*** Begin section ***
(* ===== verification/IoApic.v ===== *)
(** * I/O APICs: routing of device interrupts

    The I/O APIC half of arch/i386/cpu/apic.c with its constants of apic_types.h.  The list of
    controllers and the default assignee are the value guarded by ioapics_spinlock; register
    accesses go to the history of [Platform].  [io_reg] reads a controller's registers off that
    history: a write to the select register chooses the register the window writes. *)

From stdpp Require Import base list strings.
From Stdlib Require Import ZArith Lia.
From S2P Require Import Prelude Cpu MemLayout Interrupts Platform.

(** ** apic_types.h *)

Definition IOAPIC_REGSEL : Z := 0.
Definition IOAPIC_REGWIN : Z := 0x10 / 4.
Definition IOAPIC_REG_REDLO (n : Z) : Z := 0x10 + 2 * n.
Definition IOAPIC_REG_REDHI (n : Z) : Z := 0x11 + 2 * n.
Definition IOAPIC_INT_MASKED : Z := 0x10000.
Definition ioapic_dest (x : Z) : Z := u32 (Z.shiftl (Z.land x 0xFF) 24).
Definition ioapic_vector (x : Z) : Z := Z.land x 0xFF.

Record ioapic := mk_ioapic {
  ia_addr : Z;
  ia_id : Z;
  ia_offset : Z;
  ia_size : Z;
}.

Record iostate := mk_io {
  io_list : list ioapic;
  io_assignee : Z;
  io_log : list access;
}.

Definition ioset_list (l : list ioapic) (s : iostate) : iostate := mk_io l (io_assignee s) (io_log s).
Definition ioset_assignee (a : Z) (s : iostate) : iostate := mk_io (io_list s) a (io_log s).
Definition ioset_log (l : list access) (s : iostate) : iostate := mk_io (io_list s) (io_assignee s) l.

Definition iosys : Type := guarded iostate.

(** ** apic.c *)

Definition io_access {A} (m : M (list access) A) : M iostate A := zoom io_log ioset_log m.

Definition raw_ioapic_write (ia : ioapic) (index val : Z) : M iostate unit :=
  io_access (mmio_write (ia_addr ia + 4 * IOAPIC_REGSEL) index) ;;;
  io_access (mmio_write (ia_addr ia + 4 * IOAPIC_REGWIN) val).

Definition ioapic_write (ia : ioapic) (flags off vec lapic_id : Z) : M iostate unit :=
  raw_ioapic_write ia (IOAPIC_REG_REDHI off) (ioapic_dest lapic_id) ;;;
  raw_ioapic_write ia (IOAPIC_REG_REDLO off) (Z.lor flags (ioapic_vector vec)).

Fixpoint ioapic_get (l : list ioapic) (irq : Z) : option ioapic :=
  match l with
  | [] => None
  | ia :: l => if (ia_offset ia <=? irq) && (irq - ia_offset ia <? ia_size ia) then Some ia else ioapic_get l irq
  end.

Definition ioapic_register (vm_map : list vm_region) (base id offset size : Z) : M iosys unit :=
  addr <- (fun s => match vm_map_walk vm_map base true with Done v => Done (v, s) | Panic w => Panic w | Hang => Hang end) ;;
  on_val (modify (fun s => ioset_list (mk_ioapic addr id offset size :: io_list s) s)).

Fixpoint mask_all (l : list ioapic) : M iostate unit :=
  match l with
  | [] => ret tt
  | ia :: l =>
      for_up (Z.to_nat (ia_size ia)) 0 (fun i =>
        id <- gets io_assignee ;; ioapic_write ia IOAPIC_INT_MASKED i 0 id) ;;;
      mask_all l
  end.

Definition init_ioapics : M iosys unit :=
  b <- gets (fun s => yaos2_initialized (ls_mach (g_ls s))) ;;
  kassert "is_yaos2_initialized() == false" (negb b) ;;;
  cpu <- on_lock (on_mach cpu_current) ;;
  c <- on_lock (on_mach (read_cpu cpu)) ;;
  on_val (modify (ioset_assignee (lapic_id c))) ;;;
  l <- on_val (gets io_list) ;;
  on_val (mask_all l) ;;;
  on_lock (set_lock (fun _ => cpu_spinlock_create)).

Definition ioapic_assign (vector lapic_id : Z) : M iosys unit := kpanic "ioapic_assign(): not implemented".

Definition ioapic_set_mask (vector : Z) : M iosys unit :=
  on_lock cpu_spinlock_acquire ;;;
  let irq := u8 (vector - INT_IRQ0) in
  l <- on_val (gets io_list) ;;
  match ioapic_get l irq with
  | None => kpanic "ia"
  | Some ia =>
      id <- on_val (gets io_assignee) ;;
      on_val (ioapic_write ia IOAPIC_INT_MASKED (irq - ia_offset ia) 0 id) ;;;
      on_lock cpu_spinlock_release
  end.

Definition ioapic_clear_mask (vector : Z) : M iosys unit :=
  on_lock cpu_spinlock_acquire ;;;
  let irq := u8 (vector - INT_IRQ0) in
  l <- on_val (gets io_list) ;;
  match ioapic_get l irq with
  | None => kpanic "ia"
  | Some ia =>
      id <- on_val (gets io_assignee) ;;
      on_val (ioapic_write ia 0 (irq - ia_offset ia) vector id) ;;;
      on_lock cpu_spinlock_release
  end.

(** ** The controllers' registers *)

Fixpoint io_sel (l : list access) (base : Z) : Z :=
  match l with
  | [] => 0
  | MmioWr a v :: l => if a =? base then u8 v else io_sel l base
  | _ :: l => io_sel l base
  end.

(** [None] for a register that was not written. *)
Fixpoint io_reg (l : list access) (base index : Z) : option Z :=
  match l with
  | [] => None
  | MmioWr a v :: l => if (a =? base + 16) && (io_sel l base =? index) then Some v else io_reg l base index
  | _ :: l => io_reg l base index
  end.

(** A redirection entry: the line is masked, or its interrupts go to the local APIC [dest] as
    vector [vec]. *)
Inductive line : Type :=
| Unknown
| Masked
| Routed (vec dest : Z).

Definition entry (lo hi : option Z) : line :=
  match lo, hi with
  | Some lo, Some hi => if Z.testbit lo 16 then Masked else Routed (Z.land lo 0xFF) (Z.shiftr hi 24)
  | _, _ => Unknown
  end.

Definition line_at (l : list access) (ia : ioapic) (n : Z) : line :=
  entry (io_reg l (ia_addr ia) (IOAPIC_REG_REDLO n)) (io_reg l (ia_addr ia) (IOAPIC_REG_REDHI n)).

(** Where interrupts of a line go: [None] when no controller has it. *)
Definition route (s : iostate) (irq : Z) : option line :=
  match ioapic_get (io_list s) irq with
  | Some ia => Some (line_at (io_log s) ia (irq - ia_offset ia))
  | None => None
  end.

(** ** The invariant *)

(** The register windows of two controllers do not overlap. *)
Definition apart (a b : Z) : Prop := a + 20 ≤ b ∨ b + 20 ≤ a.

Record ioapics_ok (l : list ioapic) : Prop := {
  ok_apart : ∀ i j x y, l !! i = Some x → l !! j = Some y → i ≠ j → apart (ia_addr x) (ia_addr y);
  ok_range : ∀ x, x ∈ l → 0 ≤ ia_offset x ∧ 0 < ia_size x ≤ 24 ∧ ia_offset x + ia_size x ≤ 256;
  ok_lines : ∀ i j x y irq, l !! i = Some x → l !! j = Some y →
    ia_offset x ≤ irq < ia_offset x + ia_size x → ia_offset y ≤ irq < ia_offset y + ia_size y → i = j;
}.

(** ** Lemmas *)

Lemma get_in l irq ia :
  ioapic_get l irq = Some ia → ia ∈ l ∧ ia_offset ia ≤ irq < ia_offset ia + ia_size ia.
Proof.
  induction l as [|x l IH]; [done|]. cbn. destruct (_ && _) eqn:E.
  - intros [= <-]. apply andb_prop in E as [E1 E2]. apply Z.leb_le in E1. apply Z.ltb_lt in E2. split; [left|lia].
  - intros H. destruct (IH H) as [H1 H2]. split; [by right|done].
Qed.

(** The log after an entry was written. *)
Definition entry_log (l : list access) (ia : ioapic) (n lo hi : Z) : list access :=
  MmioWr (ia_addr ia + 16) lo :: MmioWr (ia_addr ia) (IOAPIC_REG_REDLO n) :: MmioWr (ia_addr ia + 16) hi :: MmioWr (ia_addr ia) (IOAPIC_REG_REDHI n) :: l.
*** End section ***
Your goal: In the answer, please give only the lines from the line containing "Definition entry_log (l" through the final line of the data, copied exactly.

Answer to this problem:
Definition entry_log (l : list access) (ia : ioapic) (n lo hi : Z) : list access :=
  MmioWr (ia_addr ia + 16) lo :: MmioWr (ia_addr ia) (IOAPIC_REG_REDLO n) :: MmioWr (ia_addr ia + 16) hi :: MmioWr (ia_addr ia) (IOAPIC_REG_REDHI n) :: l.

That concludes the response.